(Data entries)
**********
(* ===== verification/Store.v ===== *)
(** [store/mod.rs]: what the vault persists, and how a vault of an
    earlier build is read. The wallets themselves hold the change sets of
    the wallet engine, a library: their type is a parameter [W]. What the
    file unseals to ([Cipher], [VaultFile]) and what the JSON reader
    answers are arguments of [read]. *)
From S2P Require Import Prelude Text Errors Network Prefs Updates Lock.

Inductive BackendConfig :=
| Public (server : option string)
| CustomEsplora (url : string) (own_node : bool)
| CustomElectrum (url : string) (own_node : bool).

Inductive TorMode := Auto | System | Embedded.
Record TorSettings := { mode : TorMode; socks_proxy : option string }.

Definition PAYLOAD_VERSION : Z := 3.
Definition DEFAULT_GAP_LIMIT : Z := 20.

Record Settings := {
  active_network : Network;
  backends : list (Network * BackendConfig);
  gap_limit : Z;
  app_prefs : gmap string string;
  electrum_certs : gmap string string;
  app_lock : option AppLock;
  tor : TorSettings;
  preferences : Preferences;
}.

Definition default_settings : Settings := {|
  active_network := Mainnet; backends := []; gap_limit := DEFAULT_GAP_LIMIT;
  app_prefs := ∅; electrum_certs := ∅; app_lock := None;
  tor := {| mode := Auto; socks_proxy := None |};
  preferences := default_preferences |}.

(** [backend_for]: of an ordered map, one entry a network. *)
Definition backend_for (s : Settings) (n : Network) : BackendConfig :=
  match List.find (fun e => bool_decide (e.1 = n)) (backends s) with
  | Some e => e.2
  | None => Public None
  end.

Inductive TxStage := Mempool | Confirmed | Dropped.

#[export] Instance TxStage_eq_dec : EqDecision TxStage.
Proof. solve_decision. Defined.

Record Announced := {
  an_wallet_id : string;
  an_txid : string;
  an_stage : TxStage;
  an_replaces : option string;
}.

Definition covers (a : Announced) (wallet_id : string) : bool :=
  bool_decide (an_wallet_id a = "") || bool_decide (an_wallet_id a = wallet_id).

Record Unclaimed := {
  un_wallet_id : string;
  un_txid : string;
  un_net_sats : Z;
  un_stage : TxStage;
  found_at : Z;
  un_replaces : option string;
}.

(** An output a transaction spends: txid and index. *)
Abbreviation OutPoint := (string * Z)%type.

Record Vanishing := {
  va_wallet_id : string;
  va_txid : string;
  told_as : string;
  va_net_sats : Z;
  va_spends : list OutPoint;
  missed_at : Z;
}.

(** [broadcast.rs]: a transaction this app handed to the network. *)
Record RecentBroadcast := {
  rb_txid : string;
  rb_network : Network;
  rb_hex : string;
  rb_backend : string;
  rb_at : Z;
}.

Definition RECENT_BROADCASTS : nat := 10.

Record VaultPayload {W : Type} := {
  version : Z;
  settings : Settings;
  wallets : list W;
  announced : list Announced;
  unclaimed : list Unclaimed;
  vanishing : list Vanishing;
  updates : UpdateRecord;
  broadcasts : list RecentBroadcast;
}.
Arguments VaultPayload : clear implicits.

#[export] Instance BackendConfig_eq_dec : EqDecision BackendConfig.
Proof. solve_decision. Defined.
#[export] Instance TorMode_eq_dec : EqDecision TorMode.
Proof. solve_decision. Defined.
#[export] Instance TorSettings_eq_dec : EqDecision TorSettings.
Proof. solve_decision. Defined.
#[export] Instance Settings_eq_dec : EqDecision Settings.
Proof. solve_decision. Defined.
#[export] Instance Announced_eq_dec : EqDecision Announced.
Proof. solve_decision. Defined.
#[export] Instance Unclaimed_eq_dec : EqDecision Unclaimed.
Proof. solve_decision. Defined.
#[export] Instance Vanishing_eq_dec : EqDecision Vanishing.
Proof. solve_decision. Defined.
#[export] Instance RecentBroadcast_eq_dec : EqDecision RecentBroadcast.
Proof. solve_decision. Defined.
#[export] Instance VaultPayload_eq_dec {W} `{EqDecision W} : EqDecision (VaultPayload W).
Proof. solve_decision. Defined.

Definition default_payload {W} : VaultPayload W := {|
  version := PAYLOAD_VERSION; settings := default_settings; wallets := []; announced := [];
  unclaimed := []; vanishing := []; updates := default_record; broadcasts := [] |}.

(** Assignment to one field of the payload. *)
Section Fields.
Context {W : Type}.
Implicit Types p : VaultPayload W.

Definition set_version p (v : Z) : VaultPayload W := {|
  version := v; settings := settings p; wallets := wallets p; announced := announced p;
  unclaimed := unclaimed p; vanishing := vanishing p; updates := updates p; broadcasts := broadcasts p |}.
Definition set_settings p (s : Settings) : VaultPayload W := {|
  version := version p; settings := s; wallets := wallets p; announced := announced p;
  unclaimed := unclaimed p; vanishing := vanishing p; updates := updates p; broadcasts := broadcasts p |}.
Definition set_announced p (l : list Announced) : VaultPayload W := {|
  version := version p; settings := settings p; wallets := wallets p; announced := l;
  unclaimed := unclaimed p; vanishing := vanishing p; updates := updates p; broadcasts := broadcasts p |}.
Definition set_unclaimed p (l : list Unclaimed) : VaultPayload W := {|
  version := version p; settings := settings p; wallets := wallets p; announced := announced p;
  unclaimed := l; vanishing := vanishing p; updates := updates p; broadcasts := broadcasts p |}.
Definition set_vanishing p (l : list Vanishing) : VaultPayload W := {|
  version := version p; settings := settings p; wallets := wallets p; announced := announced p;
  unclaimed := unclaimed p; vanishing := l; updates := updates p; broadcasts := broadcasts p |}.
Definition set_broadcasts p (l : list RecentBroadcast) : VaultPayload W := {|
  version := version p; settings := settings p; wallets := wallets p; announced := announced p;
  unclaimed := unclaimed p; vanishing := vanishing p; updates := updates p; broadcasts := l |}.
End Fields.

Definition set_app_prefs (s : Settings) (m : gmap string string) : Settings := {|
  active_network := active_network s; backends := backends s; gap_limit := gap_limit s;
  app_prefs := m; electrum_certs := electrum_certs s; app_lock := app_lock s;
  tor := tor s; preferences := preferences s |}.
Definition set_lock (s : Settings) (l : option AppLock) : Settings := {|
  active_network := active_network s; backends := backends s; gap_limit := gap_limit s;
  app_prefs := app_prefs s; electrum_certs := electrum_certs s; app_lock := l;
  tor := tor s; preferences := preferences s |}.
Definition set_preferences (s : Settings) (p : Preferences) : Settings := {|
  active_network := active_network s; backends := backends s; gap_limit := gap_limit s;
  app_prefs := app_prefs s; electrum_certs := electrum_certs s; app_lock := app_lock s;
  tor := tor s; preferences := p |}.

(** ** The recent broadcasts *)

Definition remember_broadcast {W} (p : VaultPayload W) (sent : RecentBroadcast) : VaultPayload W :=
  let kept := retain (fun kept => negb (bool_decide (rb_txid kept = rb_txid sent))) (broadcasts p) in
  set_broadcasts p (take RECENT_BROADCASTS (sent :: kept)).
**********
### Your task
Repeat the entries. Keep each one exactly as written.

### Exercise response
(* ===== verification/Store.v ===== *)
(** [store/mod.rs]: what the vault persists, and how a vault of an
    earlier build is read. The wallets themselves hold the change sets of
    the wallet engine, a library: their type is a parameter [W]. What the
    file unseals to ([Cipher], [VaultFile]) and what the JSON reader
    answers are arguments of [read]. *)
From S2P Require Import Prelude Text Errors Network Prefs Updates Lock.

Inductive BackendConfig :=
| Public (server : option string)
| CustomEsplora (url : string) (own_node : bool)
| CustomElectrum (url : string) (own_node : bool).

Inductive TorMode := Auto | System | Embedded.
Record TorSettings := { mode : TorMode; socks_proxy : option string }.

Definition PAYLOAD_VERSION : Z := 3.
Definition DEFAULT_GAP_LIMIT : Z := 20.

Record Settings := {
  active_network : Network;
  backends : list (Network * BackendConfig);
  gap_limit : Z;
  app_prefs : gmap string string;
  electrum_certs : gmap string string;
  app_lock : option AppLock;
  tor : TorSettings;
  preferences : Preferences;
}.

Definition default_settings : Settings := {|
  active_network := Mainnet; backends := []; gap_limit := DEFAULT_GAP_LIMIT;
  app_prefs := ∅; electrum_certs := ∅; app_lock := None;
  tor := {| mode := Auto; socks_proxy := None |};
  preferences := default_preferences |}.

(** [backend_for]: of an ordered map, one entry a network. *)
Definition backend_for (s : Settings) (n : Network) : BackendConfig :=
  match List.find (fun e => bool_decide (e.1 = n)) (backends s) with
  | Some e => e.2
  | None => Public None
  end.

Inductive TxStage := Mempool | Confirmed | Dropped.

#[export] Instance TxStage_eq_dec : EqDecision TxStage.
Proof. solve_decision. Defined.

Record Announced := {
  an_wallet_id : string;
  an_txid : string;
  an_stage : TxStage;
  an_replaces : option string;
}.

Definition covers (a : Announced) (wallet_id : string) : bool :=
  bool_decide (an_wallet_id a = "") || bool_decide (an_wallet_id a = wallet_id).

Record Unclaimed := {
  un_wallet_id : string;
  un_txid : string;
  un_net_sats : Z;
  un_stage : TxStage;
  found_at : Z;
  un_replaces : option string;
}.

(** An output a transaction spends: txid and index. *)
Abbreviation OutPoint := (string * Z)%type.

Record Vanishing := {
  va_wallet_id : string;
  va_txid : string;
  told_as : string;
  va_net_sats : Z;
  va_spends : list OutPoint;
  missed_at : Z;
}.

(** [broadcast.rs]: a transaction this app handed to the network. *)
Record RecentBroadcast := {
  rb_txid : string;
  rb_network : Network;
  rb_hex : string;
  rb_backend : string;
  rb_at : Z;
}.

Definition RECENT_BROADCASTS : nat := 10.

Record VaultPayload {W : Type} := {
  version : Z;
  settings : Settings;
  wallets : list W;
  announced : list Announced;
  unclaimed : list Unclaimed;
  vanishing : list Vanishing;
  updates : UpdateRecord;
  broadcasts : list RecentBroadcast;
}.
Arguments VaultPayload : clear implicits.

#[export] Instance BackendConfig_eq_dec : EqDecision BackendConfig.
Proof. solve_decision. Defined.
#[export] Instance TorMode_eq_dec : EqDecision TorMode.
Proof. solve_decision. Defined.
#[export] Instance TorSettings_eq_dec : EqDecision TorSettings.
Proof. solve_decision. Defined.
#[export] Instance Settings_eq_dec : EqDecision Settings.
Proof. solve_decision. Defined.
#[export] Instance Announced_eq_dec : EqDecision Announced.
Proof. solve_decision. Defined.
#[export] Instance Unclaimed_eq_dec : EqDecision Unclaimed.
Proof. solve_decision. Defined.
#[export] Instance Vanishing_eq_dec : EqDecision Vanishing.
Proof. solve_decision. Defined.
#[export] Instance RecentBroadcast_eq_dec : EqDecision RecentBroadcast.
Proof. solve_decision. Defined.
#[export] Instance VaultPayload_eq_dec {W} `{EqDecision W} : EqDecision (VaultPayload W).
Proof. solve_decision. Defined.

Definition default_payload {W} : VaultPayload W := {|
  version := PAYLOAD_VERSION; settings := default_settings; wallets := []; announced := [];
  unclaimed := []; vanishing := []; updates := default_record; broadcasts := [] |}.

(** Assignment to one field of the payload. *)
Section Fields.
Context {W : Type}.
Implicit Types p : VaultPayload W.

Definition set_version p (v : Z) : VaultPayload W := {|
  version := v; settings := settings p; wallets := wallets p; announced := announced p;
  unclaimed := unclaimed p; vanishing := vanishing p; updates := updates p; broadcasts := broadcasts p |}.
Definition set_settings p (s : Settings) : VaultPayload W := {|
  version := version p; settings := s; wallets := wallets p; announced := announced p;
  unclaimed := unclaimed p; vanishing := vanishing p; updates := updates p; broadcasts := broadcasts p |}.
Definition set_announced p (l : list Announced) : VaultPayload W := {|
  version := version p; settings := settings p; wallets := wallets p; announced := l;
  unclaimed := unclaimed p; vanishing := vanishing p; updates := updates p; broadcasts := broadcasts p |}.
Definition set_unclaimed p (l : list Unclaimed) : VaultPayload W := {|
  version := version p; settings := settings p; wallets := wallets p; announced := announced p;
  unclaimed := l; vanishing := vanishing p; updates := updates p; broadcasts := broadcasts p |}.
Definition set_vanishing p (l : list Vanishing) : VaultPayload W := {|
  version := version p; settings := settings p; wallets := wallets p; announced := announced p;
  unclaimed := unclaimed p; vanishing := l; updates := updates p; broadcasts := broadcasts p |}.
Definition set_broadcasts p (l : list RecentBroadcast) : VaultPayload W := {|
  version := version p; settings := settings p; wallets := wallets p; announced := announced p;
  unclaimed := unclaimed p; vanishing := vanishing p; updates := updates p; broadcasts := l |}.
End Fields.

Definition set_app_prefs (s : Settings) (m : gmap string string) : Settings := {|
  active_network := active_network s; backends := backends s; gap_limit := gap_limit s;
  app_prefs := m; electrum_certs := electrum_certs s; app_lock := app_lock s;
  tor := tor s; preferences := preferences s |}.
Definition set_lock (s : Settings) (l : option AppLock) : Settings := {|
  active_network := active_network s; backends := backends s; gap_limit := gap_limit s;
  app_prefs := app_prefs s; electrum_certs := electrum_certs s; app_lock := l;
  tor := tor s; preferences := preferences s |}.
Definition set_preferences (s : Settings) (p : Preferences) : Settings := {|
  active_network := active_network s; backends := backends s; gap_limit := gap_limit s;
  app_prefs := app_prefs s; electrum_certs := electrum_certs s; app_lock := app_lock s;
  tor := tor s; preferences := p |}.

(** ** The recent broadcasts *)

Definition remember_broadcast {W} (p : VaultPayload W) (sent : RecentBroadcast) : VaultPayload W :=
  let kept := retain (fun kept => negb (bool_decide (rb_txid kept = rb_txid sent))) (broadcasts p) in
  set_broadcasts p (take RECENT_BROADCASTS (sent :: kept)).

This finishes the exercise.